[Opening Source material section]

(* ===== verification/Json.v ===== *)
(** JSON values and the [metadata JSONB] column: the operators the SQL of the
    source applies to it ([->>], [||], [?], [jsonb_set], [- key]) and the
    Python accesses to the decoded dictionary.

    An instant written into metadata (by [datetime.isoformat()] or by
    [NOW()::text]) is the JSON string of that instant; it is kept as [JTime t],
    the instant itself, because the code only ever casts it back
    ([::timestamptz], [fromisoformat]) or hands it on unread. *)

From stdpp Require Import base gmap list strings pretty.
From Stdlib Require Import ZArith Ascii.
From S2P Require Import Prelude PyString.

Inductive json : Type :=
| JNull
| JBool (b : bool)
| JNum (z : Z)
| JStr (s : string)
| JTime (t : Z)
| JArr (l : list json)
| JObj (m : list (string * json)).

#[global] Instance json_eq_dec : EqDecision json.
Proof.
  refine (fix go x y : Decision (x = y) :=
    let _ : EqDecision json := @go in
    match x, y with
    | JNull, JNull => left _
    | JBool b, JBool c => cast_if (decide (b = c))
    | JNum z, JNum w => cast_if (decide (z = w))
    | JStr s, JStr u => cast_if (decide (s = u))
    | JTime s, JTime u => cast_if (decide (s = u))
    | JArr l, JArr k => cast_if (decide_rel (=) l k)
    | JObj l, JObj k => cast_if (decide_rel (=) l k)
    | _, _ => right _
    end); abstract congruence.
Defined.

(** A decoded metadata object. *)
Abbreviation jobj := (gmap string json).

(** ** The text form of a value, as [jsonb] prints it *)

Definition hex_digit (n : nat) : string :=
  default "" (["0"; "1"; "2"; "3"; "4"; "5"; "6"; "7"; "8"; "9"; "a"; "b"; "c"; "d"; "e"; "f"] !! n).

Definition jescape_char (c : ascii) : string :=
  match nat_of_ascii c with
  | 8 => "\b" | 9 => "\t" | 10 => "\n" | 12 => "\f" | 13 => "\r"
  | 34 => String "\" (String c "")
  | 92 => "\\"
  | n => if (n <? 32)%nat then "\u00" +:+ hex_digit (n / 16) +:+ hex_digit (n mod 16)
         else String c ""
  end.

Fixpoint jescape (s : string) : string :=
  match s with
  | EmptyString => ""
  | String c s' => jescape_char c +:+ jescape s'
  end.

Definition jquote (s : string) : string :=
  let q := String (ascii_of_nat 34) "" in q +:+ jescape s +:+ q.

Fixpoint jprint (j : json) : string :=
  match j with
  | JNull => "null"
  | JBool b => if b then "true" else "false"
  | JNum z => pretty z
  | JStr s => jquote s
  | JTime t => jquote (pretty t)
  | JArr l => "[" +:+ join ", " (map jprint l) +:+ "]"
  | JObj m => "{" +:+ join ", " (map (λ kv, jquote kv.1 +:+ ": " +:+ jprint kv.2) m) +:+ "}"
  end.

(** [metadata->>'k'] of one value: SQL NULL for JSON null, a string's own
    text, the printed form of anything else. *)
Definition jtext (j : json) : option string :=
  match j with
  | JNull => None
  | JStr s => Some s
  | JTime t => Some (pretty t)
  | _ => Some (jprint j)
  end.

(** [metadata->>'k'] *)
Definition md_text (m : option jobj) (k : string) : option string :=
  md ← m; j ← md !! k; jtext j.

(** [COALESCE(metadata->>'k', d)] *)
Definition md_text_or (d : string) (m : option jobj) (k : string) : string :=
  default d (md_text m k).

(** [metadata->'k'] *)
Definition md_get (m : option jobj) (k : string) : option json := md ← m; md !! k.

(** The instant behind [(metadata->>'k')::timestamptz] / [fromisoformat]. *)
Definition md_time (m : option jobj) (k : string) : option Z :=
  match md_get m k with
  | Some (JTime t) => Some t
  | _ => None
  end.

(** [COALESCE(metadata, '{}'::jsonb) || stamp] *)
Definition md_merge (m : option jobj) (stamp : jobj) : option jobj :=
  Some (stamp ∪ default ∅ m).

(** [metadata || stamp] without the COALESCE: NULL absorbs. *)
Definition md_merge_strict (m : option jobj) (stamp : jobj) : option jobj :=
  md ← m; Some (stamp ∪ md).

(** [jsonb_set(COALESCE(metadata, '{}'), '{k}', v, true)] *)
Definition md_set (m : option jobj) (k : string) (v : json) : option jobj :=
  Some (<[k := v]> (default ∅ m)).

(** [COALESCE((metadata->>'k')::bool, false)], with PostgreSQL's spellings of true. *)
Definition pg_true : list string :=
  ["t"; "tr"; "tru"; "true"; "y"; "ye"; "yes"; "on"; "1"].
Definition md_bool (m : option jobj) (k : string) : bool :=
  match md_text m k with
  | Some s => lower s isin pg_true
  | None => false
  end.

(** [j ? x]: a string element of an array, or a key of an object. *)
Definition jhas (j : json) (x : string) : bool :=
  match j with
  | JArr l => existsb (λ e, match e with JStr s => s == x | _ => false end) l
  | JObj m => existsb (λ kv, kv.1 == x) m
  | JStr s => s == x
  | _ => false
  end.

(** [COALESCE(metadata->'k', '[]'::jsonb) ? x] *)
Definition md_has (m : option jobj) (k x : string) : bool :=
  match md_get m k with
  | Some j => jhas j x
  | None => false
  end.

(** [j || to_jsonb(x)] *)
Definition jappend (j : json) (x : json) : json :=
  match j with
  | JArr l => JArr (l ++ [x])
  | _ => JArr [j; x]
  end.

(** [jsonb_array_length(COALESCE(metadata->'k', '[]'::jsonb))] *)
Definition md_array_length (m : option jobj) (k : string) : nat :=
  match md_get m k with
  | Some (JArr l) => length l
  | _ => 0
  end.

(** An optional text as a JSON value ([None] dumps to [null]). *)
Definition jopt (s : option string) : json :=
  match s with
  | Some s => JStr s
  | None => JNull
  end.

(** Python's [md.get("k")] where the value is text: [None] for null and for
    values that are not text. *)
Definition py_str (m : option jobj) (k : string) : option string :=
  match md_get m k with
  | Some (JStr s) => Some s
  | _ => None
  end.

(** [md.get("k") or {}] of a dictionary value, as its items. *)
Definition py_items (m : option jobj) (k : string) : list (string * json) :=
  match md_get m k with
  | Some (JObj l) => l
  | _ => []
  end.

(** [[n for n in md.get("k") or [] if isinstance(n, str)]] *)
Definition py_strs (m : option jobj) (k : string) : list string :=
  match md_get m k with
  | Some (JArr l) => omap (λ e, match e with JStr s => Some s | _ => None end) l
  | _ => []
  end.

(** [bool(md.get("k"))] *)
Definition py_flag (m : option jobj) (k : string) : bool :=
  match md_get m k with
  | Some (JBool b) => b
  | Some (JStr s) => nonempty s
  | Some (JNum z) => negb (z == 0%Z)
  | Some (JTime _) => true
  | Some (JArr l) => negb (length l == 0)
  | Some (JObj l) => negb (length l == 0)
  | Some JNull | None => false
  end.

(** ** Lemmas *)

Section metadata.
Implicit Types (m : option jobj) (k x : string) (stamp : jobj).

Lemma md_get_merge m stamp k :
  md_get (md_merge m stamp) k =
    match stamp !! k with Some v => Some v | None => md_get m k end.
Proof.
  unfold md_get, md_merge. simpl. rewrite lookup_union.
  destruct (stamp !! k) eqn:E; simpl.
  - by rewrite union_Some_l.
  - rewrite left_id by apply _. by destruct m.
Qed.

Lemma md_text_get m k : md_text m k = md_get m k ≫= jtext.
Proof. by destruct m. Qed.

Lemma md_text_merge m stamp k :
  md_text (md_merge m stamp) k =
    match stamp !! k with Some v => jtext v | None => md_text m k end.
Proof.
  rewrite !md_text_get, md_get_merge. by destruct (stamp !! k).
Qed.

Lemma md_get_set_eq m k v : md_get (md_set m k v) k = Some v.
Proof. unfold md_get, md_set; simpl. by rewrite lookup_insert_eq. Qed.

Lemma md_get_set_ne m k k' v : k ≠ k' → md_get (md_set m k v) k' = md_get m k'.
Proof.
  intros. unfold md_get, md_set; simpl. rewrite lookup_insert_ne by done.
  by destruct m.
Qed.

Lemma md_text_set_ne m k k' v : k ≠ k' → md_text (md_set m k v) k' = md_text m k'.
Proof. intros. by rewrite !md_text_get, md_get_set_ne. Qed.

Lemma md_bool_ext m m' k : md_text m k = md_text m' k → md_bool m k = md_bool m' k.
Proof. unfold md_bool. by intros ->. Qed.

Lemma jhas_append j x : jhas (jappend j (JStr x)) x = true.
Proof.
  destruct j; simpl; rewrite ?existsb_app; simpl;
    rewrite (bool_decide_eq_true_2 (x = x)) by done; by rewrite ?orb_true_r.
Qed.

(** Appending one name leaves every other name as it was, in an array. *)
Lemma jhas_append_ne l x y :
  x ≠ y → jhas (jappend (JArr l) (JStr x)) y = jhas (JArr l) y.
Proof.
  intros. simpl. rewrite existsb_app. simpl.
  rewrite (bool_decide_eq_false_2 (x = y)) by done. by rewrite !orb_false_r.
Qed.

Lemma elem_of_py_strs m k s :
  s ∈ py_strs m k ↔ ∃ l, md_get m k = Some (JArr l) ∧ JStr s ∈ l.
Proof.
  unfold py_strs. split.
  - destruct (md_get m k) as [[]|]; try by intros ?%elem_of_nil.
    intros (e & He & Hs)%list_elem_of_omap. destruct e; naive_solver.
  - intros (l & -> & Hl). apply list_elem_of_omap. by exists (JStr s).
Qed.
End metadata.

#[export] Hint Rewrite md_get_merge md_text_merge md_get_set_eq jhas_append : tiding.
(* ===== verification/ProjectAlias.v ===== *)
(** Project renames (src/server/services/project_alias.py): the alias map and
    its resolution, the plan of a merge, [relabel], [reverse], and the
    read-time expansion of a listen set. *)

From stdpp Require Import base gmap list strings pretty sorting.
From Stdlib Require Import ZArith Lia Ascii.
From S2P Require Import Prelude PyString Json Store.

(** ** State *)

(** A row of the [project_aliases] table (its key [old_name] is the map key). *)
Record alias_row := AliasRow {
  al_new : string;
  al_by : option string;
  al_at : Z
}.

(** The tables the module reads and writes, and its cache [_aliases]. *)
Record alias_state := AliasState {
  as_mem : table;
  as_db : gmap string alias_row;
  as_cache : gmap string string
}.

(** [refresh(force=True)]: reload the cache from the table. *)
Definition refresh (st : alias_state) : alias_state :=
  AliasState (as_mem st) (as_db st) (al_new <$> as_db st).

(** ** Names *)

Definition ARCHIVE_PREFIX : string := "archive/".

Definition name_head_char (c : ascii) : bool := is_lower_char c || is_digit_char c.
Definition name_char (c : ascii) : bool :=
  name_head_char c || (c isin ["."; "_"; "-"]%char).

(** [^[a-z0-9][a-z0-9._-]{0,127}$] *)
Definition PROJECT_NAME_RE (s : string) : bool :=
  match s with
  | EmptyString => false
  | String c s' => name_head_char c && sforall name_char s' && (String.length s' <=? 127)
  end.

Inductive alias_error :=
| BadName (n : string)
| NoSources
| TargetIsAlias (canonical : string)
| NameClash (names : list string)
| UniqueViolation.

Definition validate_project_name (name : string) : outcome alias_error string :=
  let n := norm (Some name) in
  if PROJECT_NAME_RE n then Done n else Raise (BadName name).

(** ** Resolution *)

(** The [while n in _aliases] loop; [None] is fuel exhausted. *)
Fixpoint canonical_loop (fuel : nat) (aliases : gmap string string)
    (seen : list string) (n : string) : option string :=
  match fuel with
  | O => None
  | S fuel' =>
      match aliases !! n with
      | None => Some n
      | Some m =>
          if m isin seen then Some m
          else canonical_loop fuel' aliases (m :: seen) m
      end
  end.

Definition canonical_name (aliases : gmap string string) (name : string) : string :=
  let n := norm (Some name) in
  default n (canonical_loop (S (size aliases)) aliases [n] n).

(** [None] and the empty string are returned as they are. *)
Definition canonical (aliases : gmap string string) (name : option string) : option string :=
  match name with
  | Some n => if nonempty n then Some (canonical_name aliases n) else name
  | None => None
  end.

(** [[o for o in _aliases if o != c and canonical(o) == c]], sorted. *)
Definition family_members (aliases : gmap string string) (c : string) : list string :=
  sorted (filter (λ o, o ≠ c ∧ canonical_name aliases o = c) (map_to_list aliases).*1).

Definition family (aliases : gmap string string) (name : option string) : list string :=
  match name with
  | Some n =>
      if nonempty n then
        let c := canonical_name aliases n in c :: family_members aliases c
      else []
  | None => []
  end.

Definition old_names (aliases : gmap string string) (name : option string) : list string :=
  filter (λ m, Some m ≠ canonical aliases name) (family aliases name).

(** Rewrite a bare project address or its [@host] form; all else passes through. *)
Definition canonical_address (aliases : gmap string string) (addr : option string)
  : option string :=
  match addr with
  | Some a0 =>
      if nonempty a0 then
        let a := lower (strip a0) in
        let base := before "@" a in
        match aliases !! base with
        | Some _ => Some (canonical_name aliases base +:+ sep_after "@" a)
        | None => Some a
        end
      else addr
  | None => None
  end.

(** [_add]: append a candidate once, tracking what is already listened to. *)
Definition add_listen (acc : list string * list string) (cand : string)
  : list string * list string :=
  let '(have, extra) := acc in
  if cand isin have then acc else (cand :: have, extra ++ [cand]).

(** The candidates one listened address contributes: the other names of its
    project with the same qualifier, then the roles it holds. *)
Definition listen_candidates (aliases : gmap string string)
    (roles_held_by : string → list string) (a : string) : list string :=
  let base := before "@" (lower a) in
  let qual := sep_after "@" (lower a) in
  let fam := family aliases (Some base) in
  (if 2 <=? length fam then (λ m, m +:+ qual) <$> fam else []) ++ roles_held_by base.
(** The restored row: the row itself, but for the stamp in its metadata. *)
Definition undone (r : row) : row :=
  if in_projects [s] r then set_meta (unmoved_meta s (r_meta r)) r else f r.

Lemma unmoved_stamp r : unmoved_meta s (moved_stamp now tg r) = unmoved_meta s (r_meta r).
Proof.
  unfold unmoved_meta, moved_stamp, md_merge. simpl. f_equal. apply map_eq. intros k.
  rewrite !lookup_union. destruct (decide (k = "project")) as [->|Hk].
  { by rewrite lookup_singleton_eq, !union_Some_l. }
  rewrite lookup_singleton_ne by done. rewrite !left_id by apply _.
  destruct (decide (k = "moved_at")) as [->|Hk1]; [by rewrite !lookup_delete_eq|].
  rewrite !(lookup_delete_ne _ "moved_at") by done.
  destruct (decide (k = "moved_from")) as [->|Hk2]; [by rewrite !lookup_delete_eq|].
  rewrite !(lookup_delete_ne _ "moved_from") by done.
  rewrite lookup_union, !lookup_insert_ne, lookup_singleton_ne by done. by rewrite left_id by apply _.
Qed.
(** ** Owner relays *)

Definition _RELAY_EXACT : list (string * string) :=
  [("POST", "/memory/inbox"); ("POST", "/memory/send"); ("POST", "/memory/roster"); ("GET", "/health")].
Definition _RELAY_INBOX_ACTIONS : list string := ["/ack"; "/resolve"].

Definition owner_relay_names (cfg : auth_settings) : list string :=
  if negb (nonempty (strip (or_empty (s_owner_principal_name cfg)))) then []
  else (λ n, lower (strip n)) <$>
         filter (λ n, nonempty (strip n) = true)
                (split_on "," (or_empty (s_owner_relay_principals cfg))).

Definition is_owner_relay (cfg : auth_settings) (p : principal) : bool :=
  norm (Some (pd_name p)) isin owner_relay_names cfg.

Definition _relay_route_allowed (method path : string) : bool :=
  ((method, path) isin _RELAY_EXACT) ||
  ((method == "POST") && startswith "/memory/inbox/" path &&
   existsb (λ a, endswith a path) _RELAY_INBOX_ACTIONS).

(** ** The middleware *)

Inductive auth_source := FromPrincipal | FromLegacy | Anonymous.

Inductive auth_verdict :=
| Forward (p : option principal) (src : auth_source)
| Reject401 (detail : string)
| Refuse403 (detail : string)
| ServerError (e : principal_error).

Definition refuses_admin_on_public (cfg : auth_settings) (rq : request) (p : principal) : bool :=
  pd_is_admin p && nonempty (s_public_proxy_header cfg) &&
  truthy (rq_header rq (s_public_proxy_header cfg)).
Definition supersede_meta (now : Z) (actor : option string) (reason : string)
    (replacement_key : option string) : jobj :=
  let base := list_to_map [("status", JStr "superseded"); ("superseded_at", JTime now);
                ("superseded_by_principal", jopt actor); ("superseded_reason", JStr (strip reason))] in
  if truthy replacement_key
  then <["superseded_by_key" := JStr (strip (or_empty replacement_key))]> base else base.

(** The rows the verb reaches: one writer's row of the key, in any of the namespaces. *)
Definition supersede_target (namespaces : list string) (key scope target : string)
    (project : option string) (r : row) : bool :=
  (r_ns r isin (lower <$> namespaces)) && (r_key r == lower key) && (r_scope r == scope) &&
  (r_user r == lower target) && (r_project r == project).

Definition memory_supersede (now : Z) (namespaces : list string) (key : string) (project : option string)
    (target_user_id : string) (actor reason replacement_key scope : option string) (t : table)
    : outcome mem_error (option row * table) :=
  let sc := lower (or_empty (py_or scope (Some "project"))) in
  if negb (sc isin ["project"; "shared"]) then Raise (BadRequest "supersede scope")
  else
    let project := if sc == "shared" then None else lower <$> project in
    if negb (nonempty (strip (or_empty reason))) then Raise (BadRequest "supersede requires a reason")
    else
      let stamp := supersede_meta now actor (or_empty reason) replacement_key in
      let p := λ r, supersede_target namespaces key sc target_user_id project r &&
                    (or_empty (status_of r) != "superseded") in
      let f := λ r, set_meta (md_merge (r_meta r) stamp) r in
      Done (f <$> head (sql_select p t), sql_update p f t).

Record stamp_info := StampInfo {
  si_at : option json;
  si_by : option json;
  si_reason : option json;
  si_key : option json
}.

Definition supersede_stamp (namespaces : list string) (key : string) (project : option string)
    (target_user_id : string) (scope : option string) (t : table) : option stamp_info :=
  let sc := lower (or_empty (py_or scope (Some "project"))) in
  let project := if sc == "shared" then None else lower <$> project in
  r ← head (sql_select (λ r, supersede_target namespaces key sc target_user_id project r &&
                             (status_of r == Some "superseded")) t);
  Some (StampInfo (md_get (r_meta r) "superseded_at") (md_get (r_meta r) "superseded_by_principal")
          (md_get (r_meta r) "superseded_reason") (md_get (r_meta r) "superseded_by_key")).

[Closing Source material section]

*What the task requires*
Your reply must contain exactly the lines from the first line of the data through the line holding "([::timestamptz], [fromisoformat]) or", and nothing more.

*Response to the exercise*
(* ===== verification/Json.v ===== *)
(** JSON values and the [metadata JSONB] column: the operators the SQL of the
    source applies to it ([->>], [||], [?], [jsonb_set], [- key]) and the
    Python accesses to the decoded dictionary.

    An instant written into metadata (by [datetime.isoformat()] or by
    [NOW()::text]) is the JSON string of that instant; it is kept as [JTime t],
    the instant itself, because the code only ever casts it back
    ([::timestamptz], [fromisoformat]) or hands it on unread. *)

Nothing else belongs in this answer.